The Hon. D.J. SPEIRS (Black—Minister for Environment and Water) (15:16): I thank the member for Waite for his important question about the Brownhill Creek part of our city. That area forms an important link from what is essentially metropolitan suburbia up into the Hills, connecting a whole range of corridors of open space, which, as we know, provide the space for biodiversity to survive and thrive. It has been really good, over an extended period of time, to work alongside the member for Waite since the 2015 by-election, when he first came into this place, to look at opportunities to enhance that environment. I know it is an area that he has had a long interest in.
We went to the 2018 state election making a commitment that we would partner with the Brownhill Creek Association, which is a friends group, a community group, that works exceptionally hard not only to look after the conservation value of that area but also to tell the Kaurna story and the more modern heritage of that community as well. We partnered with the Brownhill Creek Association to provide a $100,000 grant and that was to extend over a five-year period. They have now worked through that grant for three financial years and have been able to get some really exceptional outcomes for the environment, for accessibility through that area and also in the area of telling the Kaurna heritage and the cultural story of that place.
Much of the work has gone to removing woody weeds, particularly through the creek lines and through the surrounding environs, which stretch up the Hills on both sides of the creek, and getting rid of the olives, the ash trees, the castor oil plants and the various other invasive weeds that have been choking out the native vegetation. We have then been able to institute a revegetation program with the Brownhill Creek Association and involve a whole range of other community groups working alongside the National Parks and Wildlife Service, the local rangers, to be able to achieve some really good outcomes for the environment there.
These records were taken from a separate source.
(** The copy and move constructors forget [n_] and [f_]; the copy has a client of its own. *)
Definition Node_copy (memory : Z * Z) (client : C) (other : Node) : Node :=
  let c := config_ other in
  mkNode (mkConfig (name_ c) (node_id_ c) (is_faulty_ c) (port_ c) (is_lead_ c) memory.1 memory.2)
    client mutex_new (blk_list_ other) (send_this_round_ other) (ready_this_round_ other)
    (echo_this_round_ other) (ready_sent_ other) (utxolist_ other) (wallet_ids_ other)
    (voted_hash_ other) (should_broadcast_ other) (my_current_private_key_ other)
    (my_current_public_key_ other) (my_next_key_pair_ other) (val_sig_keys_ other)
    (verified_blocks_ other) (blocks_ other) (accepted_blocks_ other) (opened_ other).

Definition node_setUTXOlists (utxolist : UTXOlist) (wallet_ids : list Z) (n : Node) : Node :=
  set_wallet_ids wallet_ids (set_utxolist utxolist n).
Definition node_clearUTXOlists (n : Node) : Node := set_utxolist [] n.
Definition isConsensus (n : Node) : bool := negb (should_broadcast_ n).

(** * Signatures *)

(** [signBlock]: the next pair becomes the current one, a new next pair is generated, and the block is
    signed and given the new public key. *)
Definition signBlock (block : Block) (n : Node) : outcome (Node * Block) :=
  let private := private_key_ (my_next_key_pair_ n) in
  let public := Signature.public_key_ (my_next_key_pair_ n) in
  kp ← KeyGen_node (opened_ n) (my_next_key_pair_ n);
  let my_next_pub_key := Signature.public_key_ kp in
  _ ← print_SigKey public;
  _ ← print_SigKey my_next_pub_key;
  block ← Block_sign block private (node_id_ (config_ n)) my_next_pub_key;
  digest ← Block_getDigest block;
  v ← Verify digest (validator_sig_ block) public;
  if v =? 0 then Throw assertion_failed
  else Ok (set_opened (opened_ n + 2 * KEY_LEN_)%nat
             (set_my_next_key_pair kp
               (set_my_current_public_key public (set_my_current_private_key private n))), block).

(** [checkBlockSig]: a validator without known key is accepted, and the next key is stored whatever the
    verdict. *)
Definition checkBlockSig (block : Block) (n : Node) : outcome (Node * bool) :=
  let node_id := validator_id_ block in
  block_digest ← Block_getDigest block;
  valid ← match val_sig_keys_ n !! node_id with
          | None => Ok 1
          | Some key =>
              v ← Verify block_digest (validator_sig_ block) key;
              _ ← print_SigKey key; Ok v
          end;
  _ ← print_SigKey (validator_next_public_key_ block);
  Ok (set_val_sig_keys (<[node_id := validator_next_public_key_ block]> (val_sig_keys_ n)) n, valid =? 1).

(** * Receiving *)

(** [++] on an entry of a table of counters, or its creation. *)
Definition count (h : string) (m : gmap string Z) : gmap string Z :=
  match m !! h with Some k => <[h := u64 (k + 1)]> m | None => <[h := 1]> m end.

(** Storing the signature: under the key just stored, which is the signer's next one. *)
Definition store_signature (block : Block) (blk_hash : string) (round : Z) (n : Node) : Node :=
  let node_id := validator_id_ block in
  let key := default SigKey_empty (val_sig_keys_ n !! node_id) in
  let sig := mkBlockSignature (validator_sig_ block) key node_id (u16 round) in
  let stored := default block (blocks_ n !! blk_hash) in
  set_blocks (<[blk_hash := addValidatorSignature stored sig]> (blocks_ n)) n.
(** C22: the outputs of transactions can never be spent: every input of a block that a node finds valid, at any
    moment, is one of the first coins: its transaction is the number of a wallet in the list, its index 0. *)
Theorem only_first_coins_spendable (coins : Z) (v : Validator) (s : ChatServiceImpl) (n : Node) (w : World)
    (b : Block) (i : Input) :
  Z.of_nat (length (wallets_ids_ v)) <= 2 ^ 32 -> reachable (start coins v s n) w ->
  Z.of_nat (length (all_inputs (txs_ b))) < 2 ^ 31 ->
  Block_verify b (utxolist_ (node w)) (wallet_ids_ (node w)) = true ->
  i ∈ all_inputs (txs_ b) ->
  0 <= Input_txID i < Z.of_nat (length (wallets_ids_ v)) /\ Input_outputIndex i = 0.
Proof.
  intros Hl Hr Hn Hv Hi. destruct (reachable_kept _ _ _ _ (start_kept coins v s n) Hr) as [_ Hf].
  injection Hf as _ Eu _. apply Block_verify_iff in Hv as [Hv _]; [|done].
  assert (El : utxolist_ (node w) = first_coins coins 0 (wallets_ids_ v)).
  { rewrite Eu. unfold start, Run, InitializeCoins.
    destruct (initialize_loop coins (wallets_ids_ v) (utxo_sets_ v) [] 0) as (m & k & -> & _); [lia..|]. done. }
  rewrite El in Hv. apply list_elem_of_In, in_concat in Hi as (ins & Hins & Hi).
  apply in_map_iff in Hins as (t & <- & Ht). apply list_elem_of_In in Ht.
  pose proof (proj1 (Forall_forall _ _) Hv t Ht) as Hc. cbn in Hc.
  apply checkSpendingConditions_iff in Hc as (us & Hus & _); [|intros E; by rewrite E in Hi].
  apply list_elem_of_In, list_elem_of_lookup in Hi as (j & Hj).
  destruct (Forall2_lookup_l _ _ _ _ _ Hus Hj) as (u & _ & Hfu).
  apply List.find_some in Hfu as [Hu Href]. apply list_elem_of_In, in_first_coins in Hu as (k & id & Hk & ->).
  unfold refers in Href. apply andb_prop in Href as [H1%Z.eqb_eq H2%Z.eqb_eq]. cbn in H1, H2.
  apply lookup_lt_Some in Hk. split; [lia|by rewrite <- H2].
Qed.

(** * The loop of the node ends *)

Lemma Event_tasks_broadcast t w w' : run_task w t = Ok w' ->
  should_broadcast_ (node w') = should_broadcast_ (node w).
Proof.
  destruct t as [k| |]; cbn [run_task].
  - unfold run_TxTask. destruct (newRequests _); [|by intros [= <-]].
    destruct (locals w !! k) as [[l|]|]; [|done..]. rewrite getTransactions_spec.
    by intros (v & E & [= <-])%bind_Ok.
  - intros ([[v b] r] & E & Hr)%bind_Ok.
    destruct (r =? 0); [by injection Hr as <-|]. apply bind_Ok in Hr as ([w1 r1] & E1 & [= <-]).
    unfold Validator_Propose in E1. destruct (negb _); [done|].
    apply bind_Ok in E1 as ([n r2] & E2 & [= <- _]). unfold Propose in E2.
    apply bind_Ok in E2 as (n1 & E2 & [= -> _]). cbn.
    destruct (bind_Ok _ _ _ E2) as ([n2 b2] & Es & (p & _ & Ep)%bind_Ok).
    destruct (signBlock_inv _ _ _ _ _ Es) as (_ & _ & Hv & _). destruct p as [c r3]. injection Ep as <-. cbn.
    injection Hv. congruence.
  - by intros (v & E & [= <-])%bind_Ok.
Qed.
This area, as well, is known not just for being significant woodland bird habitat but also as a connection where the southern bandicoots are seen. They travel from Brownhill Creek through those corridors up into the Hills and are really becoming something of an iconic species towards environmental restoration through that district.
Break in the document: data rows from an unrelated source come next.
Lemma sending_inv st K (n : Node (C := ValidatorClientImpl)) q k c :
  node_inv st addresses K q n -> RunThread_ k (grpcClient_ n) = Some (Ok c) ->
  node_inv st addresses K q (set_grpcClient c n) /\ grew addresses n (set_grpcClient c n).
Proof.
  intros (h & Hh & Ha & Hok & Hs & Hr & Hm) E.
  destruct (RunThread_outbox k _ c Hok E) as (Hc & Es & Ho).
  change (client_servers (grpcClient_ n)) with (servers_ (grpcClient_ n)) in Ha. rewrite Ha in Ho.
  split; [|split; [done|]; intros a Hin; cbn [grpcClient_ set_grpcClient]; by rewrite Ho].
  exists h. split_and!; [done|by rewrite <- Ha|done| |done|].
  - intros a Hin. apply sound_client; [done|done|by apply Ho|by apply Hs].
  - intros a m Hin. cbn [grpcClient_ set_grpcClient]. rewrite Ho by done. by apply Hm.
Qed.

Hypothesis Horder : forall j, order_ok (order j).
Hypothesis Haddresses : addresses <> [].

Lemma net_step_inv x net net' : net_inv net -> net_step x net = Some (Ok net') -> net_inv net'.
Proof.
  intros Hn. pose proof Hn as (_ & Hw & _). destruct x as [j a|i k|i j m tag|i j]; cbn [net_step].
  - destruct (processes net !! j) as [w|] eqn:Ej; [|done]. cbn [mbind option_bind].
    destruct (is_local a w) eqn:El; [|done]. destruct (step _ _ _ _ _ a w) as [r|] eqn:Es; [|done].
    intros [= E]. apply bind_Ok in E as (w' & -> & [= <-]). destruct (Hw j w Ej) as [Hinv _].
    destruct (step_inv (dev j) (order j) (stale j) (block_memory j) (memory j) addresses (Horder j) _ a w w'
      Haddresses Hinv El Es) as [Hinv' Hg]. by eapply advance_inv.
  - destruct (processes net !! i) as [w|] eqn:Ei; [|done]. cbn [mbind option_bind].
    destruct (RunThread_ k _) as [r|] eqn:Er; [|done]. intros [= E].
    apply bind_Ok in E as (c & -> & [= <-]). destruct (Hw i w Ei) as [Hinv _].
    destruct (sending_inv _ _ _ _ _ _ Hinv Er) as [Hinv' Hg].
    by eapply advance_inv; [done|exact Ei|exact Hinv'|exact Hg].
  - destruct (processes net !! j) as [w|] eqn:Ej; [|done]. cbn [mbind option_bind].
    destruct (handed i j net !! _) as [msg|] eqn:Em; [|done]. cbn [mbind option_bind].
    destruct (toProtoMessage msg) as [p| | |] eqn:Ep; [|done..].
    destruct (is_local _ w) eqn:El; [done|].
    destruct (Rpc m tag (Send_request p) w) as [r|] eqn:Er; [|done]. intros [= E].
    apply bind_Ok in E as (w' & -> & [= <-]).
    destruct (Rpc_talk _ _ _ _ _ El Er) as (msg' & Em' & En & Eq).
    pose proof (transmitted_kind _ _ _ _ Ep Em') as Hk.
    pose proof (pass_inv net i j msg Hn Em) as Hn1.
    change (net_inv (set_process j w' (pass i j net))).
    destruct (Hw j w Ej) as [(h & Hh & Hrest) _].
    apply (advance_inv (pass i j net) j w w'); [done|exact Ej| |rewrite En; apply grew_refl].
    exists h. rewrite En, Eq. split; [|exact Hrest].
    destruct (handed_process _ _ _ _ _ Em) as [wi Hi].
    rewrite (pass_arrived i j net wi (kind msg) Hi (handed_outbox i j net msg wi Hi Em)).
    rewrite app_assoc, map_app. cbn [map]. rewrite Hk. by apply submseteq_skips_r.
  - destruct (handed i j net !! _) as [msg|] eqn:Em; [|done]. cbn [mbind option_bind].
    intros [= <-]. by eapply pass_inv.
Qed.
I am very heartened by the way that this organisation, the Brownhill Creek Association, has really been able to expand the money and multiply it many times over. Through their three financial years of spending around $20,000 each year, they have actually been able to leverage in excess of $100,000 each year in in-kind support, additional donations and so forth, connecting together the local council, other not-for-profits and organisations like Trees For Life.
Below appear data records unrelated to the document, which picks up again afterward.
Hypothesis Hdev : forall i, device_ok (dev i).
Hypothesis Horder : forall i, order_ok (order i).
Hypothesis Hcount : N < 2 ^ 16.

Definition at_start : sketch := mkSketch (replicate (length addresses) party_new) ∅.

Lemma stands_at_start net : all_started net -> stands at_start net.
Proof.
  intros (Hp & Hl & Hw).
  exists (fun _ => []), (fun i => match processes net !! i with
    Some w => [Signature.public_key_ (my_next_key_pair_ (node w))] | None => [] end).
  split; [apply length_replicate|]. split; [done|]. split.
  { intros i j. unfold passed_at, link. by rewrite Hp. }
  intros i p w Hi Ei. apply lookup_replicate in Hi as [-> Hi].
  destruct (Hw i w Ei) as ((Hok & Hout & He & Hr & Hb & Hse & Ha) & Hal & Hsrv & Hid & HNn & Hf & Hu & Hwl & Hsb & Hsr & Hk & Hbs & Hg & Hq & Ht).
  unfold process_follows. cbn beta. rewrite Ei. split; [|split; [rewrite Hq; constructor|done]]. split_and!.
  - change (servers_ ?c) with (client_servers c) in Hsrv. unfold speaks. rewrite Hsrv in Hout.
    assert (is_u16 (Z.of_nat i)) by (unfold is_u16, N in *; lia).
    split_and!; try done. split; [done|]. split; [|by intros].
    by apply Forall_singleton, generated_full_text.
  - unfold counts, stored. rewrite Hsb, Ha, Hbs, lookup_empty. split_and!; try done. intros _. rewrite Hsr, He, Hr, Hse, Hb.
    by split_and!.
  - intros j. cbn. by rewrite lookup_empty, Hk, lookup_empty.
Qed.

(** A step that leaves alone the node and the messages that wait for it. *)
Lemma stands_same_node s net i w w' : stands s net -> processes net !! i = Some w -> node w' = node w ->
  mq_ (server w') = mq_ (server w) -> (forall tag, waits (server w) Talk_call tag -> waits (server w') Talk_call tag) ->
  stands s (set_process i w' net).
Proof.
  intros (all_sent & all_keys & Hlp & Hln & Hl & Hpf) Ew En Es Ht. exists all_sent, all_keys.
  split; [done|]. split; [cbn; by rewrite length_insert|]. split; [done|].
  intros j p wj Ep [[-> ->]|[_ Ewj]]%set_process_lookup; [|by apply Hpf].
  unfold process_follows. rewrite En, Es. destruct (Hpf i p w Ep Ew) as (H1 & H2 & tag & Htag).
  split_and!; [done..|]. exists tag. by apply Ht.
Qed.

(** A leader's proposal. *)
Lemma stands_proposed s net i p w w' nd' : mutable_ blk = false ->
  stands s net -> parties s !! i = Some p -> processes net !! i = Some w ->
  broadcastMessage (dev i) SEND blk 0 (node w) = Ok nd' -> node w' = nd' -> server w' = server w ->
  stands (mkSketch (<[i := say SEND p]> (parties s)) (links s)) (set_process i w' net).
Proof.
  intros Hm (all_sent & all_keys & Hlp & Hln & Hl & Hpf) Ep Ew Eb En Es.
  destruct (Hpf i p w Ep Ew) as (Hfo & Hin & Ht).
  destruct (follows_broadcast (dev i) blk coins wallets addresses N f Hm (Hdev i) lively lively_broadcast SEND 0 blk
    _ _ _ _ _ _ Hfo) as (nd2 & m & key & Eb' & _ & Hs' & Hc' & Hk'); [done|by split|].
  rewrite Eb in Eb'. injection Eb' as <-.
  exists (fun k => if decide (k = i) then all_sent i ++ [m] else all_sent k),
    (fun k => if decide (k = i) then all_keys i ++ [key] else all_keys k).
  split; [cbn; by rewrite length_insert|]. split; [cbn; by rewrite length_insert|]. split; [exact Hl|].
  intros j q wj Hq [[-> ->]|[Hji Ewj]]%set_process_lookup.
  - cbn in Hq. rewrite list_lookup_insert_eq in Hq by (by eapply lookup_lt_Some). injection Hq as <-.
    split; [|split].
    + rewrite !decide_True, En by done. split_and!; [done|done|]. by apply more_known.
    + rewrite Es. cbn. eapply Forall2_impl; [exact Hin|]. intros [j' k] m1 (m0 & Em & ->). exists m0.
      split; [|done]. cbn [fst snd] in *. destruct (decide (j' = i)) as [->|]; [by apply lookup_app_l_Some|done].
    + by rewrite Es.
  - cbn in Hq. rewrite list_lookup_insert_ne in Hq by done. apply more_sent; [done|]. by apply Hpf.
Qed.

Lemma CreateBlk_finalized lead b v v' b' : CreateBlk lead b v = Ok (v', b', 1) -> mutable_ b' = false.
Proof.
  unfold CreateBlk. destruct lead; [|done]. cbn [negb]. destruct (memory_pool_ v); [done|].
  intros ([v1 b1] & _ & (b2 & Hf & [= _ <-])%bind_Ok)%bind_Ok. unfold finalize in Hf.
  destruct (mutable_ b1); [|done]. cbn [negb] in Hf. by apply bind_Ok in Hf as (h & _ & [= <-]).
Qed.

(** The leader's threads: the event, its task, the handler. *)
Definition after_ProposeTask (i : nat) (v' : Validator) (nd' : Node) (w : process) : process :=
  set_node nd' (set_validator v' (set_handler
    (SubscriberEvent Event_PROPOSE (mkSubscriber (memory i) ProposeTask) (handler w)) w)).

Lemma leader_proposes i w v' nd' : is_leader w = true -> publist (handler w) = [] ->
  subsMap_ (handler w) Event_PROPOSE = [] -> proposing w = Proposing ->
  CreateBlk true (Block_empty (block_memory i)) (validator w) = Ok (v', blk, 1) ->
  broadcastMessage (dev i) SEND blk 0 (node w) = Ok nd' ->
  steps (dev i) (order i) (stale i) (block_memory i) (memory i) [Propose_act; Propose_act; Event_act] w
  = Some (Ok (after_ProposeTask i v' nd' w)).
Proof.
  intros Hl Hh Hs Hp Hc Hb. destruct w as [v sv nd [pub subs] lo li pr st]. unfold is_leader in Hl.
  cbn [node handler proposing validator publist subsMap_] in Hl, Hh, Hs, Hp, Hc, Hb. subst pub pr.
  cbn [steps step]. unfold ProposeProcess, is_leader. cbn [node proposing]. rewrite Hl. cbn [fmap option_fmap option_map].
  cbn [node proposing set_proposing set_handler]. rewrite Hl. cbn [fmap option_fmap option_map].
  unfold Event_turn, EventProcess. cbn. rewrite decide_True, Hs by done. cbn [map app func foldM run_task].
  unfold run_ProposeTask, is_leader. cbn [node validator set_handler set_proposing]. rewrite Hl.
  cbn [validator]. rewrite Hc. cbn [mbind outcome_bind]. change (1 =? 0) with false. cbn iota.
  unfold Validator_Propose, is_leader. cbn [node set_validator set_handler set_proposing]. rewrite Hl. cbn [negb].
  unfold Propose. by rewrite Hb.
Qed.

(** Steps of one process are steps of the network. *)
Lemma local_steps i l : Forall (fun a => match a with Rpc_act _ _ _ => False | _ => True end) l ->
  forall w w' net, processes net !! i = Some w ->
  steps (dev i) (order i) (stale i) (block_memory i) (memory i) l w = Some (Ok w') ->
  reachable_from net (set_process i w' net).
Proof.
  induction 1 as [|a l Ha _ IH]; intros w w' net Hw; cbn [steps].
  { intros [= <-]. unfold set_process. rewrite list_insert_id by done. destruct net. apply net_here. }
  destruct (step _ _ _ _ _ a w) as [[w1| | |]|] eqn:E; try done. intros Hl.
  assert (Hlk : processes (set_process i w1 net) !! i = Some w1)
    by (apply list_lookup_insert_eq; by eapply lookup_lt_Some).
  pose proof (IH w1 w' (set_process i w1 net) Hlk Hl) as Hr.
  assert (Hi : set_process i w' (set_process i w1 net) = set_process i w' net)
    by (unfold set_process; cbn; by rewrite list_insert_insert_eq).
  rewrite Hi in Hr. eapply net_reachable_trans, Hr. apply (net_next _ _ _ _ _ _ _ (Local i a) net); [apply net_here|].
  cbn [net_step]. rewrite Hw. cbn [mbind option_bind]. assert (is_local a w = true) as -> by (by destruct a).
  by rewrite E.
Qed.

(** What the run needs: a leader whose memory pool gives the block, a block that all accept, and enough
    processes that go on working. *)
Variables (leader : nat) (live : list nat).
Hypothesis Hverify : Block_verify blk coins wallets = true.
Hypothesis Htxs : Forall (fun t => is_u16 (senderID_ t) /\ key_wf (public_key_ t)) (txs_ blk).
Hypothesis Hstale : forall i, stale i x = Ok x.

Definition proposes (net : Network) (w : process) (v' : Validator) : Prop :=
  stands at_start net /\ processes net !! leader = Some w /\ is_leader w = true /\ publist (handler w) = [] /\
  subsMap_ (handler w) Event_PROPOSE = [] /\ proposing w = Proposing /\
  CreateBlk true (Block_empty (block_memory leader)) (validator w) = Ok (v', blk, 1).

Definition after_proposal : sketch :=
  mkSketch (<[leader := say SEND party_new]> (parties at_start)) (links at_start).

Lemma proposal_run net w v' : proposes net w v' ->
  exists nd', reachable_from net (set_process leader (after_ProposeTask leader v' nd' w) net) /\
    stands after_proposal (set_process leader (after_ProposeTask leader v' nd' w) net).
Proof.
  intros (Hs & Hw & Hlead & Hpub & Hsubs & Hprop & Hcreate). pose proof (CreateBlk_finalized _ _ _ _ _ Hcreate) as Hm.
  pose proof Hs as (all_sent & all_keys & _ & Hlen & _ & Hpf).
  assert (Hp : parties at_start !! leader = Some party_new).
  { apply lookup_replicate_2. rewrite <- Hlen. by eapply lookup_lt_Some. }
  destruct (Hpf leader _ w Hp Hw) as (((_ & _ & Hok & _ & _ & _ & _ & _ & Hg & _) & _) & _).
  destruct (broadcastMessage_ok (dev leader) SEND blk 0 (node w) (Hdev leader) Hg Hm Hok) as [nd' Hb].
  exists nd'. split.
  - eapply local_steps; [|exact Hw|by apply leader_proposes]. by repeat constructor.
  - by eapply stands_proposed.
Qed.

Lemma id_not_empty : x <> "".
Proof.
  intros E. pose proof (hash_length (prevBlockDigest_ (header_ blk) +:+ merkleRoot_ (header_ blk))) as Hl.
  change (String.length x = 64%nat) in Hl. by rewrite E in Hl.
Qed.

Lemma proposal_followed (P : nat -> Prop) (l : list sketch_action) net w v' s : proposes net w v' ->
  Forall (acts P) l -> sketch_run N f l after_proposal = Some s ->
  exists nd' net1 net', reachable_from net net1 /\
    net1 = set_process leader (after_ProposeTask leader v' nd' w) net /\
    quiet_reachable dev order stale block_memory memory addresses P net1 net' /\ stands s net'.
Proof.
  intros Hp Hl Hrun. destruct (proposal_run net w v' Hp) as (nd' & Hr & H1).
  destruct Hp as (_ & _ & _ & _ & _ & _ & Hcreate).
  destruct (run_followed dev order stale block_memory memory blk coins wallets addresses N f
    (CreateBlk_finalized _ _ _ _ _ Hcreate) Hverify Htxs Hdev Horder Hstale id_not_empty P l Hl _ s _ H1 Hrun)
    as (net' & Hr' & Hs'). by eexists nd', _, net'.
Qed.

(** ** All live processes deliver *)

Hypothesis Hnodup : NoDup live.
Hypothesis Hin : forall j, j ∈ live -> (j < length addresses)%nat.
Hypothesis Hleader : leader ∈ live.
Hypothesis Hf : 0 <= f.
Hypothesis Hquorum : 2 * f + 1 < Z.of_nat (length live).
Hypothesis Hechoes : Z.quot (N + f + 1) 2 <= Z.of_nat (length live).

Lemma proposed_after : proposed (length addresses) live leader after_proposal.
Proof.
  split; [cbn; by rewrite length_insert, length_replicate|]. split.
  - intros j Hj. cbn. destruct (decide (j = leader)) as [->|Hn].
    + apply list_lookup_insert_eq. rewrite length_replicate. by apply Hin.
    + rewrite list_lookup_insert_ne by done. by apply lookup_replicate_2, Hin.
  - intros i j _ _. unfold link. cbn. by rewrite lookup_empty.
Qed.

Lemma live_length : (length live <= length addresses)%nat.
Proof.
  rewrite <- (length_seq (length addresses) 0). apply submseteq_length, NoDup_submseteq; [done|].
  intros j Hj%Hin. apply elem_of_seq. lia.
Qed.

(** What a process holds that has delivered the block. *)
Definition has_delivered (w : process) : Prop :=
  accepted_blocks_ (node w) = [x] /\ should_broadcast_ (node w) = false /\
  exists b, blocks_ (node w) !! x = Some b /\ same_content blk b.

(** The run that follows the schedule. *)
Lemma delivery_run net w v' : proposes net w v' ->
  exists nd' net', reachable_from net net' /\ length (processes net') = length addresses /\
    (forall j, j ∈ live -> exists wj, processes net' !! j = Some wj /\ has_delivered wj) /\
    map frame (processes net') = map frame (<[leader := after_ProposeTask leader v' nd' w]> (processes net)) /\
    (forall k, k ∉ live -> processes net' !! k = processes net !! k).
Proof.
  intros Hp. pose proof live_length as Hll.
  destruct (schedule_delivers (length addresses) f live Hnodup Hin Hf Hquorum) with (leader := leader)
    (s := after_proposal) as (s' & Hrun & Hlen & Hdel); [done|unfold N in *; lia|done|apply proposed_after|].
  destruct (proposal_followed (fun i => i ∈ live) _ net w v' s' Hp (schedule_acts live _ Hleader) Hrun)
    as (nd' & net1 & net' & Hr & E1 & Hq & (all_sent & all_keys & _ & Hln & _ & Hpf)).
  destruct (quiet_frame _ _ _ _ _ _ _ _ _ Hq) as [Hfr Hout]. exists nd', net'. split_and!.
  - eapply net_reachable_trans; [exact Hr|by eapply quiet_net].
  - done.
  - intros j Hj. destruct (Hdel j Hj) as (p & Ep & Ed).
    destruct (lookup_lt_is_Some_2 (processes net') j) as [wj Ewj]; [rewrite Hln; by apply Hin|].
    exists wj. split; [done|].
    destruct (Hpf j p wj Ep Ewj) as ((_ & (_ & _ & _ & _ & Hsb & Ha & Hst & _) & _) & _).
    unfold stored in Hst. rewrite Ed in *. split_and!; [done|done|].
    destruct (blocks_ (node wj) !! Header_getID (header_ blk)) as [b|] eqn:Eb; [by exists b|]. by destruct Hst.
  - by rewrite Hfr, E1.
  - intros k Hk. rewrite Hout, E1 by done. apply list_lookup_insert_ne. by intros ->.
Qed.
End Delivery.

(** ** The theorems *)

Section Liveness.
Context `{Hash}.
Variables (dev : nat -> device) (order : nat -> gmap string Z -> list (string * Z))
  (stale : nat -> string -> outcome string) (block_memory memory : nat -> Z).
Variables (blk : Block) (coins : UTXOlist) (wallets : list Z) (addresses : list string) (f : Z).
Let x : string := Header_getID (header_ blk).
Let N : Z := Z.of_nat (length addresses).
Abbreviation process := (World (C := ValidatorClientImpl)).
Abbreviation reachable_from := (net_reachable dev order stale block_memory memory addresses).
Hypothesis Hdev : forall i, device_ok (dev i).
Hypothesis Horder : forall i, order_ok (order i).
Hypothesis Hcount : N < 2 ^ 16.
Much of this is down to the work of one person in particular, and that is Ron Bellchambers. He is a very significant mover and shaker in that community and has connections across so many different groups and is passionate for environmental restoration and telling the Kaurna story. He is particularly driving the Kaurna shelter project at the moment. I want to take the opportunity today to thank Ron for his longstanding and enduring commitment to that site. The natural environment is far better off for his work.